Activity>
Retype the data exactly, leaving nothing out.

[Records drawn from a dataset]
----------

(** The generator never answers the same identifier twice. *)
Definition uuid_fresh e : Prop :=
  ∀ n m, (uuid_next e ≤ n)%nat → (n < m)%nat → uuid e n ≠ uuid e m.

Record inv w : Prop := mkInv {
  inv_hook : (hook_transactions w < length (heap w))%nat;
  inv_heap : Forall (known (env w)) (heap w);
  inv_stored : known (env w) (stored (storage w));
  inv_sample : known (env w) (sampleTransactions (env w));
  inv_remote : ∀ t tx, tx ∈ queryAfter t (remote w) → used (env w) (id tx);
  inv_uuid : uuid_fresh (env w);
}.

(** ** [used] and [known] *)

Lemma used_mono e e' i : env_le e e' → used e i → used e' i.
Proof. intros (Hu & Hn & _) H n Hle. rewrite <- Hu. apply H. lia. Qed.

Lemma known_mono e e' l : env_le e e' → known e l → known e' l.
Proof.
  intros Hle [Hu Hf]. split; [done|].
  eapply Forall_impl; [done|]. intros tx. by apply used_mono.
Qed.

Lemma uuid_fresh_mono e e' : env_le e e' → uuid_fresh e → uuid_fresh e'.
Proof. intros (Hu & Hn & _) H n m Hle Hlt. rewrite <- Hu. apply H; lia. Qed.

Lemma known_nil e : known e [].
Proof. split; [apply unique_ids_nil|done]. Qed.

Lemma known_ids e l i : known e l → i ∈ ids l → used e i.
Proof.
  intros [_ Hf] (tx & Htx & <-)%elem_of_ids.
  by apply (proj1 (Forall_forall _ _) Hf).
Qed.

(** The next identifier is not yet in a known list. *)
Lemma known_next_fresh e l : known e l → uuid e (uuid_next e) ∉ ids l.
Proof. intros Hk Hin. by apply (known_ids _ _ _ Hk Hin (uuid_next e)). Qed.

Lemma known_fmap e l (g : Transaction → Transaction) :
  (∀ tx, id (g tx) = id tx) → known e l → known e (g <$> l).
Proof.
  intros Hg [Hu Hf]. split.
  - unfold unique_ids, ids. by rewrite (keys_fmap_id id).
  - apply Forall_fmap. eapply Forall_impl; [done|]. intros tx. simpl. by rewrite Hg.
Qed.

Lemma known_mark_synced e l i : known e l → known e (mark_synced i l).
Proof. apply known_fmap. intros tx. by case_decide. Qed.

----------

Expected answer>
(** The generator never answers the same identifier twice. *)
Definition uuid_fresh e : Prop :=
  ∀ n m, (uuid_next e ≤ n)%nat → (n < m)%nat → uuid e n ≠ uuid e m.

Record inv w : Prop := mkInv {
  inv_hook : (hook_transactions w < length (heap w))%nat;
  inv_heap : Forall (known (env w)) (heap w);
  inv_stored : known (env w) (stored (storage w));
  inv_sample : known (env w) (sampleTransactions (env w));
  inv_remote : ∀ t tx, tx ∈ queryAfter t (remote w) → used (env w) (id tx);
  inv_uuid : uuid_fresh (env w);
}.

(** ** [used] and [known] *)

Lemma used_mono e e' i : env_le e e' → used e i → used e' i.
Proof. intros (Hu & Hn & _) H n Hle. rewrite <- Hu. apply H. lia. Qed.

Lemma known_mono e e' l : env_le e e' → known e l → known e' l.
Proof.
  intros Hle [Hu Hf]. split; [done|].
  eapply Forall_impl; [done|]. intros tx. by apply used_mono.
Qed.

Lemma uuid_fresh_mono e e' : env_le e e' → uuid_fresh e → uuid_fresh e'.
Proof. intros (Hu & Hn & _) H n m Hle Hlt. rewrite <- Hu. apply H; lia. Qed.

Lemma known_nil e : known e [].
Proof. split; [apply unique_ids_nil|done]. Qed.

Lemma known_ids e l i : known e l → i ∈ ids l → used e i.
Proof.
  intros [_ Hf] (tx & Htx & <-)%elem_of_ids.
  by apply (proj1 (Forall_forall _ _) Hf).
Qed.

(** The next identifier is not yet in a known list. *)
Lemma known_next_fresh e l : known e l → uuid e (uuid_next e) ∉ ids l.
Proof. intros Hk Hin. by apply (known_ids _ _ _ Hk Hin (uuid_next e)). Qed.

Lemma known_fmap e l (g : Transaction → Transaction) :
  (∀ tx, id (g tx) = id tx) → known e l → known e (g <$> l).
Proof.
  intros Hg [Hu Hf]. split.
  - unfold unique_ids, ids. by rewrite (keys_fmap_id id).
  - apply Forall_fmap. eapply Forall_impl; [done|]. intros tx. simpl. by rewrite Hg.
Qed.

Lemma known_mark_synced e l i : known e l → known e (mark_synced i l).
Proof. apply known_fmap. intros tx. by case_decide. Qed.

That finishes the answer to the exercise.